Famously, United States Secretary of Defense Donald Rumsfeld in February 2002 made the following statement in response to the lack of evidence linking the government of Iraq with weapons of mass destruction: “…as we know, there are known knowns; there are things that we know that we know. We also know there are known unknowns; that is to say we know there are some things we do not know. But there are also unknown unknowns, the ones we don’t know we don’t know.”
We geophysicists and geologists are generally not eager to compare ourselves with politicians. We are, after all, scientists who come to an understanding of nature from evidence of what is true rather from what we want to be true. But in this case Rumsfield’s efforts to infer definite conclusions about the existence of weapons of mass destruction from a mass of evidence that was largely inaccurate, insufficient and inconsistent shares an uncanny similarity to the job that geophysicists do when processing and interpreting seismic exploration data, especially in land scenarios where seismograms typically contain more noise than signal. In both the political and geophysical situations, definite conclusions need to be made despite the lack of hard and fast evidence. Furthermore, in both cases the lack of definitive evidence is no reason for not clinging strongly to belief in the truth of the conclusions.
Land seismic exploration can be a frustratingly inaccurate science. The seismic data is acquired with sources and receivers on the surface of the earth so the irregular, inhomogeneous, unconsolidated near-surface layers distort the wavefields going down from the sources as well as the reflected wavefields coming up to the receivers. The near-surface of the earth has a serious blurring effect on the image of the targets at depth that we really want to resolve clearly. This we know. This is a known known.
The seismic processor’s job is to remove the unknown effects of statics, scaling and waveform distortions from the millions of seismograms that typically comprise each seismic dataset. Decades-old surface-consistent methods allow the processor to turn these unknowns into knowns.
However, the assumptions built into these methods are highly simplistic and in a strict sense are known to be false. As scientists, we need to be skeptical about our results in order not to fall into traps of irrational thinking. For example, we should not conclude that a surface-consistent solution is correct just because it makes the data look better. There are many ways to make the data look better for the wrong reasons. So instead of being proud of our accomplishments, perhaps we are better off being skeptical that our accomplishments are as great as we think they are. There can always be unknown unknowns.

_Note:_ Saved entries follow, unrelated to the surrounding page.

Lemma local_day_start off D : local_day (fixed_zone off) (day_start off D) = D ∧ local_sod (fixed_zone off) (day_start off D) = 0.
Proof.
  unfold local_day, local_sod, day_start, fixed_zone, nsec, day_secs. cbn [fst].
  rewrite Z.div_mul by lia. replace (D * 86400 - off + off) with (D * 86400) by lia.
  by rewrite Z.div_mul, Z.mod_mul by lia.
Qed.

Lemma startOfDay_fixed off now :
  zone_ok off → day_ok (local_day (fixed_zone off) now) →
  startOfDay now (fixed_zone off) = day_start off (local_day (fixed_zone off) now).
Proof.
  intros Ho HD. unfold startOfDay. pose proof (civil_spec (local_day (fixed_zone off) now)) as H.
  destruct (civil _) as [[y m] d]. destruct H as (Hu & Hm & _).
  rewrite Date_midnight; by rewrite ?Hu.
Qed.

Lemma AddDate_days off D k :
  zone_ok off → day_ok (D + k) → AddDate (fixed_zone off) (day_start off D) 0 0 k = day_start off (D + k).
Proof.
  intros Ho HD. unfold AddDate. destruct (local_day_start off D) as [-> ->]. pose proof (civil_spec D) as H.
  destruct (civil D) as [[y m] d]. destruct H as (Hu & Hm & _). rewrite !Z.add_0_r.
  replace (day_start off D mod nsec) with 0 by (unfold day_start, nsec; by rewrite Z.mod_mul).
  assert (unix_days y m (d + k) = D + k) as Hk by (unfold unix_days in *; lia).
  rewrite Date_midnight; by rewrite ?Hk.
Qed.

(** An instant lies in its local day. *)
Lemma in_local_day off now :
  day_start off (local_day (fixed_zone off) now) <= now < day_start off (local_day (fixed_zone off) now + 1).
Proof. unfold day_start, local_day, fixed_zone, nsec, day_secs. cbn [fst]. Z.to_euclidean_division_equations; lia. Qed.

Lemma day_start_mono off D D' : D <= D' ↔ day_start off D <= day_start off D'.
Proof. unfold day_start, nsec, day_secs. lia. Qed.

(** ** The first of a month *)
Lemma days_to_year_mono y y' : y < y' → days_to_year (y + 1) <= days_to_year y'.
Proof. intros H. unfold days_to_year. Z.to_euclidean_division_equations; lia. Qed.

Lemma day_in_year y m d :
  1 <= m <= 12 → 1 <= d <= daysIn m y → days_to_year y <= unix_days y m d < days_to_year (y + 1).
Proof.
  intros Hm Hd. rewrite days_to_year_succ. unfold unix_days. rewrite days_to_month_table by done.
  unfold year_days. assert (Hc : m ∈ [1; 2; 3; 4; 5; 6; 7; 8; 9; 10; 11; 12]) by (rewrite list_elem_of_In; cbn; lia).
  repeat (apply elem_of_cons in Hc as [->|Hc]); try (by apply not_elem_of_nil in Hc);
    unfold daysIn in Hd; cbn in *; destruct (leap y); lia.
Qed.

(** A month number, case by case. *)
Ltac month_cases m :=
  let Hc := fresh in
  assert (Hc : m ∈ [1; 2; 3; 4; 5; 6; 7; 8; 9; 10; 11; 12]) by (rewrite list_elem_of_In; cbn; lia);
  repeat (apply elem_of_cons in Hc as [->|Hc]); [..|by apply not_elem_of_nil in Hc].

Lemma month_unique y m d m' d' :
  1 <= m <= 12 → 1 <= d <= daysIn m y → 1 <= m' <= 12 → 1 <= d' <= daysIn m' y →
  unix_days y m d = unix_days y m' d' → m = m'.
Proof.
  intros Hm Hd Hm' Hd' H. unfold unix_days in H. rewrite !days_to_month_table in H by done.
  unfold daysIn in *. destruct (leap y); month_cases m; month_cases m'; cbn in *; lia.
Qed.

Lemma civil_unix_days y m d :
  1 <= m <= 12 → 1 <= d <= daysIn m y → civil (unix_days y m d) = (y, m, d).
Proof.
  intros Hm Hd. pose proof (civil_spec (unix_days y m d)) as H. destruct (civil _) as [[y' m'] d'].
  destruct H as (Hu & Hm' & Hd'). pose proof (day_in_year y m d Hm Hd). pose proof (day_in_year y' m' d' Hm' Hd').
  assert (y' = y) as ->.
  { destruct (Z.lt_trichotomy y' y) as [Hlt|[->|Hlt]]; [|done|]; apply days_to_year_mono in Hlt; lia. }
  assert (m' = m) as -> by (eapply month_unique; eauto; lia). unfold unix_days in Hu. f_equal. lia.
Qed.

(** The first day of a month counted from month 1 of year 0. *)
Definition month_first (k : Z) : Z := unix_days (k / 12) (k mod 12 + 1) 1.

Lemma daysIn_pos m y : 28 <= daysIn m y.
Proof. unfold daysIn. repeat case_match; lia. Qed.

Lemma AddDate_months off k n :
  zone_ok off → day_ok (month_first (k + n)) →
  AddDate (fixed_zone off) (day_start off (month_first k)) 0 n 0 = day_start off (month_first (k + n)).
Proof.
  intros Ho HD. unfold AddDate. destruct (local_day_start off (month_first k)) as [-> ->]. unfold month_first at 1.
  pose proof (daysIn_pos (k mod 12 + 1) (k / 12)).
  rewrite civil_unix_days by (Z.to_euclidean_division_equations; lia).
  replace (day_start off (month_first k) mod nsec) with 0 by (unfold day_start, nsec; by rewrite Z.mod_mul).
  assert (k / 12 + 0 + (k mod 12 + 1 + n - 1) / 12 = (k + n) / 12 ∧ (k mod 12 + 1 + n - 1) mod 12 = (k + n) mod 12)
    as [H1 H2] by (Z.to_euclidean_division_equations; lia).
  change (1 + 0) with 1. unfold month_first in HD. rewrite Date_fixed; rewrite ?H1, ?H2; done.
Qed.

Lemma month_first_succ k : 28 <= month_first (k + 1) - month_first k <= 31.
Proof.
  unfold month_first, unix_days. set (y := k / 12). set (m := k mod 12 + 1).
  assert (Hm : 1 <= m <= 12) by (subst m; Z.to_euclidean_division_equations; lia).
  assert (Hn : ((k + 1) / 12 = if m =? 12 then y + 1 else y) ∧ ((k + 1) mod 12 + 1 = if m =? 12 then 1 else m + 1))
    by (destruct (Z.eqb_spec m 12); subst y m; Z.to_euclidean_division_equations; lia).
  destruct Hn as [-> ->]. clearbody y m. destruct (Z.eqb_spec m 12) as [->|Hne].
  - rewrite days_to_year_succ, !days_to_month_table by lia. unfold year_days. cbn. destruct (leap y); lia.
  - rewrite !days_to_month_table by lia. remember (m + 1) as m1 eqn:E1.
    destruct (leap y); month_cases m; vm_compute in E1; subst m1; cbn in *; try done; lia.
Qed.

(** The month an instant's local day lies in. *)
Lemma month_of_day D : ∃ k, month_first k <= D < month_first (k + 1) ∧
  ∀ y m d, civil D = (y, m, d) → k = 12 * y + m - 1.
Proof.
  pose proof (civil_spec D) as H. destruct (civil D) as [[y m] d] eqn:E. destruct H as (Hu & Hm & Hd).
  exists (12 * y + m - 1). split; [|by intros ??? [= <- <- <-]]. unfold month_first.
  assert (((12 * y + m - 1) / 12 = y ∧ (12 * y + m - 1) mod 12 + 1 = m) ∧
    (12 * y + m - 1 + 1) / 12 = (if m =? 12 then y + 1 else y) ∧
    (12 * y + m - 1 + 1) mod 12 + 1 = (if m =? 12 then 1 else m + 1)) as [[-> ->] [-> ->]]
    by (destruct (Z.eqb_spec m 12); Z.to_euclidean_division_equations; lia).
  rewrite <-Hu. unfold unix_days, daysIn in *. destruct (Z.eqb_spec m 12) as [->|Hne].
  - rewrite days_to_year_succ, !days_to_month_table by lia. unfold year_days. cbn in *. destruct (leap y); lia.
  - rewrite !days_to_month_table by lia. remember (m + 1) as m1 eqn:E1.
    destruct (leap y); month_cases m; vm_compute in E1; subst m1; cbn in *; try done; lia.
Qed.

(** An instant whose local day, and a few years around it, are in range. *)
Definition instant_ok (off now : Z) : Prop := - 10 ^ 12 <= local_day (fixed_zone off) now <= 10 ^ 12.

Lemma startOfMonth_fixed off now :
  zone_ok off → instant_ok off now →
  ∃ k, startOfMonth now (fixed_zone off) = day_start off (month_first k) ∧
    month_first k <= local_day (fixed_zone off) now < month_first (k + 1).
Proof.
  intros Ho Hn. destruct (month_of_day (local_day (fixed_zone off) now)) as (k & Hk & Hc). exists k. split; [|done].
  unfold startOfMonth. pose proof (civil_spec (local_day (fixed_zone off) now)) as H.
  destruct (civil _) as [[y m] d] eqn:E. destruct H as (_ & Hm & _). pose proof (month_first_succ k) as Hs.
  pose proof (Hc _ _ _ eq_refl) as Hkk.
  assert (unix_days y m 1 = month_first k) as Hu
    by (unfold month_first; f_equal; subst k; Z.to_euclidean_division_equations; lia).
  rewrite Date_midnight; rewrite ?Hu; try done. unfold day_ok, instant_ok in *. lia.
Qed.

(** The Monday of a day's week. *)
Lemma startOfWeek_fixed off now :
  zone_ok off → instant_ok off now → let D := local_day (fixed_zone off) now in
  startOfWeek now (fixed_zone off) = day_start off (D - (D + 3) mod 7).
Proof.
  intros Ho Hn D. unfold startOfWeek. unfold instant_ok in Hn. rewrite startOfDay_fixed by (unfold day_ok; lia || done).
  fold D in Hn |- *. unfold Weekday. rewrite (proj1 (local_day_start off D)).
  rewrite AddDate_days; [f_equal|done|unfold day_ok]; Z.to_euclidean_division_equations; lia.
Qed.

Lemma startOfYear_fixed off now :
  zone_ok off → instant_ok off now →
  ∃ y, startOfYear now (fixed_zone off) = day_start off (days_to_year y) ∧
    days_to_year y <= local_day (fixed_zone off) now < days_to_year (y + 1).
Proof.
  intros Ho Hn. unfold startOfYear. unfold civil. set (D := local_day _ _) in *. exists (year_of D).
  pose proof (year_of_spec D) as Hy. split; [|done]. pose proof (days_to_year_succ (year_of D)) as Hs.
  assert (unix_days (year_of D) 1 1 = days_to_year (year_of D)) as Hu by (unfold unix_days; rewrite days_to_month_table by lia; cbn; lia).
  rewrite Date_midnight; rewrite ?Hu; try done. unfold day_ok, instant_ok, year_days in *. fold D in Hn.
  destruct (leap _); lia.
Qed.

(** ** [time.Parse] with its nanoseconds *)

(** The digits of a fraction count down from 10^8; past nine they are ignored. *)
Fixpoint fraction (unit : Z) (l : bytes) : Z :=
  match l with a :: l' => if is_digit a then digit_val a * unit + fraction (unit / 10) l' else 0 | [] => 0 end.

Definition fraction_ns (l : bytes) : Z :=
  match l with
  | a :: (b :: _) as l1 =>
    if (Ascii.eqb a "." || Ascii.eqb a ",") && is_digit b then fraction 100000000 l1 else 0
  | _ => 0
  end.

Definition get_time_ns (l : bytes) : option (Z * bytes) :=
  l ← expect "T" l; '(hh, l) ← getnum false l; _ ← in_range 0 23 hh;
  l ← expect ":" l; '(mm, l) ← getnum true l; _ ← in_range 0 59 mm;
  l ← expect ":" l; '(ss, l) ← getnum true l; _ ← in_range 0 59 ss;
  Some ((hh * 3600 + mm * 60 + ss) * nsec + fraction_ns l, skip_fraction l).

There is a fourth category that Rumsfield did not mention: unknown knowns. We all have biases against evidence that comes in conflict with our previously held beliefs. This is a natural tendency that protects us from the charlatans out there who try to sell us falsehoods. How, for example, can we possibly get more frequency bandwidth out of the earth than what we put in? Too much skepticism, however, can also trap us in our own falsehoods: sometimes we think we know but actually we don’t know.
Using examples from land exploration seismology I will attempt to explain how simple concepts can provide surprising challenges to how we think and test our integrity as scientists. The concepts are general enough to be of interest of any geoscientist, regardless of background.